Сам же Бергман, который в течение нескольких десятилетий жил в отдалении от цивилизации на острове Форьо и до последних дней не прекращал работать как сценарист и театральный режиссер, так подытожил свое кинотворчество: «Перед тем, как замолчать навсегда, хочу быть человеком, который вызывает сожаление, раздражает, не входит в привычные рамки … Я создал плохие фильмы, которые близки моему сердцу. И создал объективно хорошие фильмы, которые мне безразличны ».

из интервью Сокурова А:

Насколько сильно Бергман и Антониони повлияли на мировое кино?  Я думаю, что никакого особого влияния они не оказали, не определили лицо и будущее кинематографа. Тогда, когда они набрали силу и взошли на олимп, гуманитарное развитие кино как искусства, его самосовершенствование — эти процессы были приостановлены. Интерес в обществе к ним упал. И это результат коммерциализации и тотальной индустриализации культуры.
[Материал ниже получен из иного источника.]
(** * Cart-to-order pipeline of the supermarket customer backend

    A shallow embedding of [src/controllers/orders.ts] (createOrder,
    getOrders and getOrder with their vocabulary maps), of the cart
    controller (getCart, addToCart, updateCartItem, removeFromCart,
    clearCart, syncGuestCart, populateCartProducts) and of the parts of
    the Cart, Product and AdminOrder models they rely on.  The two
    Razorpay handlers of orders.ts are left out: they consist of a call
    to the payment gateway, binary64 rounding of the amount and an HMAC.

    Modelling decisions, fixed once for the whole development:
    - a stored MongoDB ObjectId is an opaque number, compared like its
      [toString()]; an id in a request is a string, which Mongoose casts
      to an ObjectId whatever the case of its hex digits and which the
      cart controller compares with [toString()] as it was sent;
    - quantities and stock are integers, and a sum of two of them is the
      JavaScript sum, rounded to a number from 2^53 on;
    - a JS number holding money is an exact rational ([Q]); the binary64
      rounding of prices and amounts is outside the model, and no
      property below states the value of a computed amount (at most
      that the amounts of an order are not negative, which rounding
      keeps);
    - every store round trip is one atomic step on a [World]; the failures
      that are modelled are the ones the sources themselves tell apart:
      the readiness of the admin connection, the lazily bound Product
      model, schema validation on writes, the unique index on the order
      number and an external fault of the order write;
    - [obj[key]] on an object literal also sees the members inherited from
      [Object.prototype]. *)

From Stdlib Require Import Ascii QArith.
From stdpp Require Import gmap strings list pretty.

Local Open Scope string_scope.
Local Open Scope list_scope.
Local Open Scope Z_scope.

#[local] Set Warnings "-clear-no-such-hyp".

(** ** JavaScript values and object literals used as lookup tables *)

Module JS.

(** What [obj[key]] can evaluate to for the tables of the controllers: an
  own string entry, a member inherited from [Object.prototype] (a
  function or an object, never a string), or [undefined]. *)
Inductive value :=
| VStr (s : string)
| VProto (k : string)
| VUndefined.

(** Property names every object literal inherits (Node / V8). *)
Definition objectPrototypeKeys : list string :=
[ "constructor"; "__proto__"; "hasOwnProperty"; "isPrototypeOf";
  "propertyIsEnumerable"; "toLocaleString"; "toString"; "valueOf";
  "__defineGetter__"; "__defineSetter__"; "__lookupGetter__";
  "__lookupSetter__" ].

Fixpoint ownProperty (table : list (string * string)) (k : string) : option string :=
match table with
| [] => None
| (k', v) :: rest => if String.eqb k' k then Some v else ownProperty rest k
end.

(** [table[k]] *)
Definition get (table : list (string * string)) (k : string) : value :=
match ownProperty table k with
| Some v => VStr v
| None => if bool_decide (k ∈ objectPrototypeKeys) then VProto k else VUndefined
end.

Definition truthy (v : value) : bool :=
match v with
| VStr s => negb (String.eqb s "")
| VProto _ => true
| VUndefined => false
end.

(** [a || b] *)
Definition or (a b : value) : value := if truthy a then a else b.

(** [s.substr(start, len)] for non-negative arguments. *)
Definition substr (start len : nat) (s : string) : string :=
String.substring start len s.

Definition upperAscii (c : Ascii.ascii) : Ascii.ascii :=
let n := Ascii.nat_of_ascii c in
if (Nat.leb 97 n && Nat.leb n 122)%bool then Ascii.ascii_of_nat (n - 32) else c.

Definition lowerAscii (c : Ascii.ascii) : Ascii.ascii :=
let n := Ascii.nat_of_ascii c in
if (Nat.leb 65 n && Nat.leb n 90)%bool then Ascii.ascii_of_nat (n + 32) else c.

(** [s.toLowerCase()] on ASCII text. *)
Fixpoint toLowerCase (s : string) : string :=
match s with
| EmptyString => EmptyString
| String c rest => String (lowerAscii c) (toLowerCase rest)
end.

(** [s.toUpperCase()] on ASCII text. *)
Fixpoint toUpperCase (s : string) : string :=
match s with
| EmptyString => EmptyString
| String c rest => String (upperAscii c) (toUpperCase rest)
end.

(** The number (binary64) nearest to an integer, ties to even.  Every
  integer below 2^53 in size is a number; from there on the numbers are
  the multiples of the power of two that leaves 53 bits.  (Beyond the
  largest finite number, near 1.8e308, JavaScript has [Infinity]; here
  the result stays an integer above every finite number, which is all
  that the comparisons of the handlers see of it.) *)
Definition roundInteger (z : Z) : Z :=
let a := Z.abs z in
if a <? 2 ^ 53 then z
else
  let e := Z.log2 a - 52 in
  let q := Z.shiftr a e in
  let r := Z.land a (Z.ones e) in
  let half := Z.shiftl 1 (e - 1) in
  let up := (half <? r) || ((r =? half) && Z.odd q) in
  Z.sgn z * Z.shiftl (if up then q + 1 else q) e.

(** [a + b] on numbers that hold integers. *)
Definition addIntegers (a b : Z) : Z := roundInteger (a + b).

End JS.

Arguments JS.roundInteger : simpl never.
Arguments JS.addIntegers : simpl never.

(** ** EnumTranslator: the vocabulary tables of orders.ts *)

Module Enum.

(** createOrder, lines 128-131. *)
Definition createOrder_paymentMethodMap : list (string * string) :=
[ ("cod", "CASH"); ("razorpay", "ONLINE") ].

(** createOrder, lines 134-139. *)
Definition createOrder_paymentStatusMap : list (string * string) :=
[ ("pending", "PENDING"); ("paid", "PAID"); ("failed", "FAILED");
  ("refunded", "REFUNDED") ].

(** getOrders, lines 254-261. *)
Definition getOrders_statusMap : list (string * string) :=
[ ("PLACED", "placed"); ("PROCESSING", "processing"); ("PACKED", "processing");
  ("OUT_FOR_DELIVERY", "shipped"); ("DELIVERED", "delivered");
  ("CANCELLED", "cancelled") ].

(** getOrder, lines 331-338. *)
Definition getOrder_statusMap : list (string * string) :=
[ ("PLACED", "placed"); ("PROCESSING", "processing"); ("PACKED", "processing");
  ("OUT_FOR_DELIVERY", "shipped"); ("DELIVERED", "delivered");
  ("CANCELLED", "cancelled") ].

(** getOrders, lines 264-269 (getOrder, lines 341-346, is the same table). *)
Definition getOrders_paymentMethodMap : list (string * string) :=
[ ("CASH", "cod"); ("CARD", "card"); ("ONLINE", "razorpay"); ("OTHER", "other") ].

(** getOrders, lines 272-277. *)
Definition getOrders_paymentStatusMap : list (string * string) :=
[ ("PENDING", "pending"); ("PAID", "paid"); ("FAILED", "failed");
  ("REFUNDED", "refunded") ].

(** [paymentMethodMap[paymentMethod] || 'OTHER'] (line 179). *)
Definition paymentMethodToShared (paymentMethod : string) : JS.value :=
JS.or (JS.get createOrder_paymentMethodMap paymentMethod) (JS.VStr "OTHER").

(** [paymentStatusMap[paymentMethod === "cod" ? "pending" : "paid"] || 'PENDING']
  (line 180). *)
Definition paymentStatusToShared (paymentMethod : string) : JS.value :=
JS.or (JS.get createOrder_paymentStatusMap
         (if String.eqb paymentMethod "cod" then "pending" else "paid"))
      (JS.VStr "PENDING").

(** [paymentMethodMap[orderObj.paymentMethod] || 'other'] (lines 295, 372). *)
Definition paymentMethodToCustomer (shared : string) : JS.value :=
JS.or (JS.get getOrders_paymentMethodMap shared) (JS.VStr "other").

(** [paymentStatusMap[orderObj.paymentStatus] || 'pending'] (lines 296, 373). *)
Definition paymentStatusToCustomer (shared : string) : JS.value :=
JS.or (JS.get getOrders_paymentStatusMap shared) (JS.VStr "pending").

(** [statusMap[orderObj.status] || 'placed'] in getOrders (line 297). *)
Definition getOrders_orderStatus (shared : string) : JS.value :=
JS.or (JS.get getOrders_statusMap shared) (JS.VStr "placed").

(** [statusMap[orderObj.status] || 'placed'] in getOrder (line 374). *)
Definition getOrder_orderStatus (shared : string) : JS.value :=
JS.or (JS.get getOrder_statusMap shared) (JS.VStr "placed").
Сейчас формирование кинематографического образа происходит в условиях хаоса, в условиях дегуманизации искусства. Я считаю, что так же, как Рембрандт или Эль Греко никак, по сути, не видоизменили живопись, так и Бергман с Антониони остались просто великими художниками — и все. Они все больше и больше были вынуждены существовать в условиях безвкусицы, бессмысленности и коммерческой агрессивности. Постепенно их картины будут становиться достоянием все меньшего и меньшего числа людей, станут существовать только на DVD, займут тихую и темную нишу, по телевидению их показывать особенно не будут. Их уже несколько лет почти не смотрят, не знают.

Но они олицетворяли способность сопротивляться тем разрушительным процессам, о которых Вы говорите…  Без всякого сомнения. Но им в каком-то смысле было легче, потому что тогда еще не было такого коммерческого озверения, как сейчас. Сегодня еще тяжелее. В эпоху, наступившую после Антониони и Бергмана, такие художники возможны все меньше и меньше. Гуманитарное искусство очень нежелательно — и в первую очередь оно не нужно публике, народу. Я уже не говорю о тех, кому выгодно превращать кино в визуальный товар. Это очень серьезная проблема. Так же, как и дегуманизация политики.

И все-таки Вам не кажется, что они могут стать образцами для подражания — в лучшем смысле этого слова?  Для того чтобы они стали культурными ориентирами, необходима строгая, жесткая система образования, которая четко разграничила бы искусство и дизайн, искусство и визуальный товар, объяснила бы различие между ними. Сейчас все критерии отменены. Сегодня в большинстве киношкол преподают дизайн, выдавая его, может быть, и бессознательно, за настоящее кино. А это абсолютно разные вещи.